In practice, this is the government dotting an i and crossing a t - they're re-opening this particular service centre and ensuring that it complies with the practices already in place at other service centres.
> Lawsuits possible: Releasing this policy change at the start of the application filing window is going to rankle companies who used 17-year-old policy guidance to apply for this year's visas. Some companies may challenge the guidance on the grounds that USCIS didn't provide sufficient notice of the change.
Yeah, right. I doubt the big H1B filers thought they could magically sneak someone without credentials through as a result of this. Having done TN and H1B myself, it was always clear that the government had the last word in adjudicating whether you met the standards, especially for the more ambiguous NAFTA occupations like "Computer systems analyst".
Prior to the guidance, H1-B filers could just say "this is a programmer, thus they are a specialist" and now they need to provide evidence (i.e. more effort in filing/submitting impending applications).

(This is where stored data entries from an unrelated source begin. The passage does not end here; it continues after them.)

(** * Steam harvester: a shallow embedding of [scrapper.py]

    The development follows the source file top-down: the checkpointed
    identifier sets of [CursorManager], the bounded [ThreadSafeCounter],
    the retrying fetch layer ([make_request], [get_app_reviews]) and the
    per-item worker routine [processar_um_jogo].

    Python integers are unbounded, so they are modelled by [Z]; Python
    sets of integers by [gset Z].  Every method of [CursorManager] that
    touches the sets runs under [main_lock], and every method of
    [ThreadSafeCounter] under its own lock, so a concurrent execution is
    a sequence of these atomic method bodies: the models below are the
    bodies, and "any interleaving" is "any list of operations". *)

From Stdlib Require Import ZArith QArith Qminmax List Bool Ascii String Lia.
From stdpp Require Import base gmap sets list strings.

Local Open Scope Z_scope.

#[local] Set Warnings "-clear-no-such-hyp".

(** ** Python truthiness of the values the code branches on *)

Definition truthy_int (z : Z) : bool := negb (z =? 0).

Definition truthy_opt_int (o : option Z) : bool :=
  match o with
  | Some z => truthy_int z
  | None => false
  end.

Definition truthy_str (s : string) : bool :=
  match s with
  | EmptyString => false
  | _ => true
  end.

Definition truthy_opt_str (o : option string) : bool :=
  match o with
  | Some s => truthy_str s
  | None => false
  end.

(** ** CursorManager *)

Module CursorManager.

(** The instance attributes that the methods read and write. *)
Record t : Type := mk {
  processed_appids : gset Z;
  reserved_appids : gset Z;
  failed_appids : gset Z;
  total_games_found : Z;
  last_batch_index : Z
}.

(** [__init__]: three empty sets and zeroed counters. *)
Definition init : t := mk ∅ ∅ ∅ 0 0.

Definition with_reserved (cm : t) (r : gset Z) : t :=
  mk (processed_appids cm) r (failed_appids cm)
     (total_games_found cm) (last_batch_index cm).

(** [reserve_appid]: refuse an id that is in any of the three sets,
    otherwise add it to [reserved_appids]. *)
Definition reserve_appid (cm : t) (appid : Z) : bool * t :=
  if bool_decide (appid ∈ processed_appids cm)
     || bool_decide (appid ∈ reserved_appids cm)
     || bool_decide (appid ∈ failed_appids cm)
  then (false, cm)
  else (true, with_reserved cm ({[appid]} ∪ reserved_appids cm)).

(** [mark_processed]: discard from [reserved_appids]; on success add to
    [processed_appids] and discard from [failed_appids]; otherwise add
    to [failed_appids] (and nothing else). *)
Definition mark_processed (cm : t) (appid : Z) (success : bool) : t :=
  let reserved := reserved_appids cm ∖ {[appid]} in
  if success
  then mk ({[appid]} ∪ processed_appids cm) reserved
          (failed_appids cm ∖ {[appid]})
          (total_games_found cm) (last_batch_index cm)
  else mk (processed_appids cm) reserved
          ({[appid]} ∪ failed_appids cm)
          (total_games_found cm) (last_batch_index cm).

(** [release_reservation]: discard from [reserved_appids]. *)
Definition release_reservation (cm : t) (appid : Z) : t :=
  with_reserved cm (reserved_appids cm ∖ {[appid]}).

(** A catalogue entry: [game.get('appid')] is [None] when the key is
    missing; the name is carried along untouched. *)
Record game : Type := mk_game {
  appid : option Z;
  name : string
}.

(** The test [appid and appid not in all_blocked] of the loop body. *)
Definition eligible (all_blocked : gset Z) (g : game) : bool :=
  match appid g with
  | Some a => truthy_int a && negb (bool_decide (a ∈ all_blocked))
  | None => false
  end.

(** The loop of [get_remaining_games]: append in input order. *)
Fixpoint remaining_loop (all_blocked : gset Z) (all_games : list game)
  : list game :=
  match all_games with
  | [] => []
  | g :: rest =>
      if eligible all_blocked g
      then g :: remaining_loop all_blocked rest
      else remaining_loop all_blocked rest
  end.

Definition get_remaining_games (cm : t) (all_games : list game)
  : list game :=
  let all_blocked := processed_appids cm ∪ reserved_appids cm in
  remaining_loop all_blocked all_games.

(** Python's [x in s] for the value returned by [game.get('appid')]:
    [None] is a member of no set of integers. *)
Definition py_in (o : option Z) (s : gset Z) : Prop :=
  match o with
  | Some a => a ∈ s
  | None => False
  end.

#[global] Instance py_in_dec (o : option Z) (s : gset Z)
  : Decision (py_in o s).
Proof. destruct o; simpl; apply _. Defined.

(** The condition under which an entry is handed out: it carries a
    truthy appid that is neither processed nor reserved. *)
Definition offered (cm : t) (g : game) : Prop :=
  truthy_opt_int (appid g) = true
  ∧ ¬ py_in (appid g) (processed_appids cm)
  ∧ ¬ py_in (appid g) (reserved_appids cm).

#[global] Instance offered_dec (cm : t) (g : game)
  : Decision (offered cm g).
Proof. unfold offered. apply _. Defined.

(** *** Sequences of atomic operations *)

Inductive op : Type :=
| Reserve (a : Z)
| MarkProcessed (a : Z) (success : bool)
| Release (a : Z).

(** One operation: the value it returns, if any, and the next state. *)
Definition step (cm : t) (o : op) : option bool * t :=
  match o with
  | Reserve a => let '(b, cm') := reserve_appid cm a in (Some b, cm')
  | MarkProcessed a s => (None, mark_processed cm a s)
  | Release a => (None, release_reservation cm a)
  end.

(** Run a list of operations, logging each one with what it returned. *)
Fixpoint run_log (cm : t) (ops : list op)
  : list (op * option bool) * t :=
  match ops with
  | [] => ([], cm)
  | o :: rest =>
      let '(r, cm1) := step cm o in
      let '(log, cm2) := run_log cm1 rest in
      ((o, r) :: log, cm2)
  end.

Definition run (cm : t) (ops : list op) : t := (run_log cm ops).2.

(** Does this log entry record a successful reservation of [id]? *)
Definition granted (id : Z) (e : op * option bool) : bool :=
  match e with
  | (Reserve a, Some true) => bool_decide (a = id)
  | _ => false
  end.

(** The operation neither releases nor marks the reservation of [id]. *)
Definition keeps (id : Z) (o : op) : bool :=
  match o with
  | Reserve _ => true
  | MarkProcessed a _ => negb (bool_decide (a = id))
  | Release a => negb (bool_decide (a = id))
  end.

End CursorManager.

(** ** ThreadSafeCounter *)

Module ThreadSafeCounter.

(** [_value] and [_max_value]; the latter is [None] by default. *)
Record t : Type := mk {
  value : Z;
  max_value : option Z
}.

So while the big H1-B filers might not have had an intention to sneak in an Associates' Degree holder, their ready-to-be-submitted applications for Bachelors and Masters-degree holding developers just got a whole lot harder (if the rest of what the article says is correct).

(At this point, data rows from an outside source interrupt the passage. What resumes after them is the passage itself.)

(** C6, amended.  The composer checks no bound on quantity, unit price or
    VAT rate: whatever their values, as long as each quantity converts to a
    float, the item table is composed in each of the three languages, it has
    one row per item between the header row and the three totals rows, and
    each item's row shows the item's own quantity, unit price and VAT rate
    (nothing is clamped). *)
Theorem no_validation_no_clamping
    (reshape get_display : pystr -> pystr) (str_float : float -> pystr)
    (items : list item) (pc : pystr) :
  Forall (fun it => exists q, float_of_int (quantity it) = Ok q) items ->
  Forall (fun lang =>
            exists d story rows,
              LANGUAGES !! lang = Some d
              /\ items_block reshape get_display str_float items d pc lang
                 = Ok story
              /\ items_rows story = Some rows
              /\ length rows = (length items + 4)%nat
              /\ forall (i : nat) (it : item),
                   items !! i = Some it ->
                   exists row,
                     rows !! S i = Some row
                     /\ row !! 1%nat = Some (CStr (str_int (quantity it)))
                     /\ row !! 2%nat
                        = Some (CStr (format_2f (unit_price it)))
                     /\ row !! 3%nat
                        = Some (CStr (str_float (vat_rate it) ++ u "%")))
         supported_languages.
Proof.
  intros Hq. destruct (mapM_computeLine_Ok items Hq) as [lines Hlines].
  pose proof (mapM_Ok_length _ _ _ Hlines) as Hlen.
  eapply Forall_impl;
    [apply (supported_table_labels reshape get_display)|].
  intros lang (d & hdr & labels & Hd & Hhdr & Hlabels); simpl.
  pose proof (mapM_Ok_length _ _ _ Hlabels) as Hlen3.
  destruct labels as [|l1 [|l2 [|l3 [|]]]]; try discriminate Hlen3.
  exists d. eexists. eexists. split; [exact Hd|].
  split.
  { rewrite items_block_computeTotals. unfold computeTotals.
    rewrite Hhdr, Hlines, Hlabels. reflexivity. }
  split; [reflexivity|].
  split.
  { simpl. rewrite length_app, length_zip_with. simpl. lia. }
  intros i it Hi.
  destruct (lookup_lt_is_Some_2 lines i) as [l Hl].
  { rewrite Hlen. apply lookup_lt_is_Some_1. eauto. }
  exists (line_row reshape get_display str_float lang it l).
  split; [|repeat split; reflexivity].
  simpl. rewrite lookup_app_l.
  - rewrite lookup_zip_with, Hi. simpl. rewrite Hl. reflexivity.
  - rewrite length_zip_with. apply lookup_lt_Some in Hi. lia.
Qed.

Lemma no_validation_no_clamping_witness :
  Forall (fun it => exists q, float_of_int (quantity it) = Ok q)
         [negative_item; sample_item]
  /\ Forall (fun lang =>
               exists d story rows,
                 LANGUAGES !! lang = Some d
                 /\ items_block sample_reshape sample_get_display
                      sample_str_float [negative_item; sample_item] d
                      (u "#1a237e") lang
                    = Ok story
                 /\ items_rows story = Some rows
                 /\ length rows = (length [negative_item; sample_item] + 4)%nat
                 /\ forall (i : nat) (it : item),
                      [negative_item; sample_item] !! i = Some it ->
                      exists row,
                        rows !! S i = Some row
                        /\ row !! 1%nat = Some (CStr (str_int (quantity it)))
                        /\ row !! 2%nat
                           = Some (CStr (format_2f (unit_price it)))
                        /\ row !! 3%nat
                           = Some (CStr (sample_str_float (vat_rate it)
                                         ++ u "%")))
            supported_languages.
Proof.
  assert (Forall (fun it => exists q, float_of_int (quantity it) = Ok q)
                 [negative_item; sample_item]) as H
    by (repeat constructor; eexists; vm_compute; reflexivity).
  split; [exact H|].
  exact (no_validation_no_clamping sample_reshape sample_get_display
           sample_str_float [negative_item; sample_item] (u "#1a237e") H).
Defined.

(** ** The style of the item table *)

Ltac style_cases :=
  cbv [has_grid background_of textcolor_of lineabove_of items_table_style
       existsb fold_left covers cmd_block resolve fst snd];
  repeat match goal with
         | |- context [(Z.neg ?p <? 0)%Z] => change (Z.neg p <? 0)%Z with true
         | |- context [(0 <? 0)%Z] => change (0 <? 0)%Z with false
         | |- context [(1 <? 0)%Z] => change (1 <? 0)%Z with false
         end;
  cbv iota;
  repeat match goal with
         | |- context [(?a <=? ?b)%Z] => destruct (Z.leb_spec a b)
         | |- context [(?a =? ?b)%Z] => destruct (Z.eqb_spec a b)
         end;
  cbn [andb orb]; try reflexivity; try lia.

(** The cells of a table of six columns and [n] rows, under the style. *)
Lemma items_table_style_cells (pc : pystr) (lang : string) (n c r : Z) :
  (4 <= n)%Z -> (0 <= c < 6)%Z -> (0 <= r < n)%Z ->
  background_of 6 n (items_table_style pc lang) c r
  = (if (r =? 0)%Z then Some (HexColor pc) else None)
  /\ textcolor_of 6 n (items_table_style pc lang) c r
     = (if (r =? 0)%Z then Some whitesmoke else None)
  /\ has_grid 6 n (items_table_style pc lang) c r = (r <=? n - 2)%Z
  /\ lineabove_of 6 n (items_table_style pc lang) c r
     = (if (r =? n - 3)%Z && (4 <=? c)%Z then Some (HexColor pc) else None).
Proof.
  intros Hn Hc Hr. repeat split; style_cases.
Qed.

(** C7, as stated, fails: in the table of one item (rows 0 to 4: header,
    item, subtotal, total VAT, total) the grid is also on the header row,
    which is not a data row, and on the first two of the three totals rows;
    only the last row is left out. *)
Lemma grid_beyond_data_rows :
  map (has_grid 6 5 (items_table_style (u "#1a237e") "en") 0)
      [0; 1; 2; 3; 4]%Z
  = [true; true; true; true; false].
Proof. vm_compute. reflexivity. Qed.

(** C7, amended.  In the style of the item table the header row has the
    accent colour as background and light (whitesmoke) text, and no other row
    has a background; grid lines are on the header row and on every item row,
    and not on the last (grand total) row; a line in the accent colour is
    drawn above the first of the three totals rows, over its label and value
    cells, and nowhere else. *)
Theorem items_table_style_rows
    (reshape get_display : pystr -> pystr) (str_float : float -> pystr)
    (items : list item) (d : gmap string pystr) (pc : pystr) (lang : string)
    (story : list flowable) :
  items_block reshape get_display str_float items d pc lang = Ok story ->
  exists rows,
    story = [Table rows None 1 (items_table_style pc lang)]
    /\ length rows = (length items + 4)%nat
    /\ Forall (fun row => length row = 6%nat) rows
    /\ forall c : Z, (0 <= c < 6)%Z ->
         let n := Z.of_nat (length rows) in
         let style := items_table_style pc lang in
         background_of 6 n style c 0 = Some (HexColor pc)
         /\ textcolor_of 6 n style c 0 = Some whitesmoke
         /\ (forall r : Z, (1 <= r < n)%Z -> background_of 6 n style c r = None)
         /\ (forall r : Z, (0 <= r <= Z.of_nat (length items))%Z ->
               has_grid 6 n style c r = true)
         /\ has_grid 6 n style c (n - 1) = false
         /\ (forall r : Z, (0 <= r < n)%Z ->
               lineabove_of 6 n style c r
               = if (r =? Z.of_nat (length items) + 1)%Z && (4 <=? c)%Z
                 then Some (HexColor pc) else None).
Proof.
  intros H.
  apply items_block_Ok in H
    as (hdr & lines & t & l1 & l2 & l3 & Hl & Ht & Hhdr & ->).
  pose proof (mapM_Ok_length _ _ _ Hl) as Hlen.
  eexists. split; [reflexivity|].
  assert (length (hdr :: zip_with (line_row reshape get_display str_float lang)
                              items lines ++ totals_block [l1; l2; l3] t)
          = (length items + 4)%nat) as Hrows.
  { simpl. rewrite length_app, length_zip_with. simpl. lia. }
  split; [exact Hrows|]. split.
  { constructor; [exact Hhdr|]. apply Forall_app. split.
    - apply line_rows_six_cells.
    - repeat constructor. }
  intros c Hc n style. subst n style. rewrite Hrows.
  set (n := Z.of_nat (length items + 4)).
  assert (n = Z.of_nat (length items) + 4)%Z as Hn by lia.
  assert (4 <= n)%Z as Hn4 by lia.
  repeat split.
  - apply (items_table_style_cells pc lang n c 0); lia.
  - apply (items_table_style_cells pc lang n c 0); lia.
  - intros r Hr.
    destruct (items_table_style_cells pc lang n c r Hn4 Hc ltac:(lia))
      as (Hb & _). rewrite Hb.
    destruct (Z.eqb_spec r 0); [lia | reflexivity].
  - intros r Hr.
    destruct (items_table_style_cells pc lang n c r Hn4 Hc ltac:(lia))
      as (_ & _ & Hg & _). rewrite Hg. apply Z.leb_le. lia.
  - destruct (items_table_style_cells pc lang n c (n - 1) Hn4 Hc ltac:(lia))
      as (_ & _ & Hg & _). rewrite Hg. apply Z.leb_gt. lia.
  - intros r Hr.
    destruct (items_table_style_cells pc lang n c r Hn4 Hc Hr)
      as (_ & _ & _ & Hla). rewrite Hla.
    replace (n - 3)%Z with (Z.of_nat (length items) + 1)%Z by lia.
    reflexivity.
Qed.

Lemma items_table_style_rows_witness :
  exists story,
    items_block sample_reshape sample_get_display sample_str_float
      [sample_item; sample_item] en_dict (u "#1a237e") "en" = Ok story
    /\ exists rows,
         story = [Table rows None 1 (items_table_style (u "#1a237e") "en")]
         /\ length rows = (length [sample_item; sample_item] + 4)%nat
         /\ Forall (fun row => length row = 6%nat) rows
         /\ forall c : Z, (0 <= c < 6)%Z ->
              let n := Z.of_nat (length rows) in
              let style := items_table_style (u "#1a237e") "en" in
              background_of 6 n style c 0 = Some (HexColor (u "#1a237e"))
              /\ textcolor_of 6 n style c 0 = Some whitesmoke
              /\ (forall r : Z, (1 <= r < n)%Z ->
                    background_of 6 n style c r = None)
              /\ (forall r : Z,
                    (0 <= r <= Z.of_nat (length [sample_item; sample_item]))%Z ->
                    has_grid 6 n style c r = true)
              /\ has_grid 6 n style c (n - 1) = false
              /\ (forall r : Z, (0 <= r < n)%Z ->
                    lineabove_of 6 n style c r
                    = if (r =? Z.of_nat (length [sample_item; sample_item]) + 1)%Z
                         && (4 <=? c)%Z
                      then Some (HexColor (u "#1a237e")) else None).
Proof.
  eexists. split; [apply sample_items_table|].
  apply (items_table_style_rows sample_reshape sample_get_display
           sample_str_float [sample_item; sample_item] en_dict
           (u "#1a237e") "en"%string).
  apply sample_items_table.
Defined.

(** ** The clock *)

Section Clock.

Variable reshape : pystr -> pystr.
Variable get_display : pystr -> pystr.
Variable str_float : float -> pystr.








End Clock.





(** ** The title of the header *)

Lemma find_none_forallb {A : Type} (f g : A -> bool) (l : list A) :
  forallb g l = true -> (forall x, g x = true -> f x = false) ->
  find f l = None.
Proof.
  intros Hl Hfg. induction l as [|x l IH]; [reflexivity|].
  simpl in Hl. apply andb_true_iff in Hl as [Hx Hl].
  simpl. rewrite (Hfg x Hx). apply IH, Hl.
Qed.

Section Caseless.

(** The code points from [first] to [last] lie between the blocks of
    [arabic_or_caseless], or are the small ASCII letters. *)
Local Abbreviation cased_zone first last :=
  ((97 <=? first) && (last <=? 122)
   || (128 <=? first) && (last <? 1536)
   || (1791 <? first) && (last <? 64336)
   || (65023 <? first) && (last <? 65136)
   || (65279 <? first))%N.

I understand this is an old guidance, but it is not clear to me why that in itself means it hasn't been in effect. If it was (which is what the article claims), then this is still a fairly significant last minute change that requires additional last minute documentation for these applications.

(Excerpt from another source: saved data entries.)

Lemma syscall_same_trace : stable same_trace syscall.
Proof. intros w. unfold syscall, same_trace. by destruct (fails _). Qed.

Lemma get_world_same_trace : stable same_trace get_world.
Proof. intros w. reflexivity. Qed.

Lemma set_subcrates_same_trace d : stable same_trace (set_subcrates d).
Proof. intros w. reflexivity. Qed.

Lemma write_file_same_trace file_name chunks :
  stable same_trace (fun w => (Returns tt, write_file file_name chunks w)).
Proof. intros w. unfold same_trace, write_file. cbn [snd]. by destruct (subcrates w). Qed.

Ltac quiet_steps :=
  repeat first
    [ simple apply (stable_ret _ same_trace_refl)
    | simple apply (stable_lift _ same_trace_refl)
    | simple apply syscall_same_trace | simple apply get_world_same_trace
    | simple apply set_subcrates_same_trace | simple apply write_file_same_trace
    | match goal with H : _ |- stable _ _ => simple apply H end
    | simple apply (stable_bind _ same_trace_trans); [|intros ?]
    | match goal with |- stable _ (match ?x with _ => _ end) => destruct x end ].

Lemma open_and_write_same_trace file_name chunks :
  stable same_trace (open_and_write file_name chunks).
Proof. unfold open_and_write. quiet_steps. Qed.

Lemma mkdir_same_trace : stable same_trace mkdir_subcrates.
Proof. unfold mkdir_subcrates. quiet_steps. Qed.

Lemma write_with_library_same_trace write crate_file c pm mr :
  stable same_trace (write_with_library write crate_file c pm mr).
Proof.
  unfold write_with_library. pose proof open_and_write_same_trace. quiet_steps.
Qed.

Lemma write_crate_binary_same_trace crate_file c resolve :
  stable same_trace (write_crate_binary crate_file c resolve).
Proof.
  unfold write_crate_binary. pose proof open_and_write_same_trace. quiet_steps.
Qed.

Only at the Nebraska center, not the California one, nor the Vermont one. And it's only a reminder to the Nebraska center that to be considered a specialist you need to hold a bachelor's degree or higher in that field of study. The California and Vermont one were already applying this rule. It's not clear how many H1-B petitions are event sent to the Nebraska center, but according to , originally very few.
> their ready-to-be-submitted applications for Bachelors and Masters-degree holding developers just got a whole lot harder
That's not my understanding of the notice, but our definition of "a whole lot" might differ.
No, it isn't about the people, it's about the occupation. They are saying that entry level computer programming jobs don't constitute a "specialty occupation" because some employers hire people for those jobs without a bachelors degree in the relevant field or equivalent experience. Even if the employee being petitioned for has a bachelors degree in the relevant field or equivalent experience, if the job category, across the industry, doesn't generally require it the offer will not qualify for an H1B.
This statement only would apply to newer/younger applicants. The world is awash with engineers in their late 30s and above who may not have any sort of CS degree - or who's CS degrees would be fairly obsolete at this point who are excellent software engineers. I know a bunch.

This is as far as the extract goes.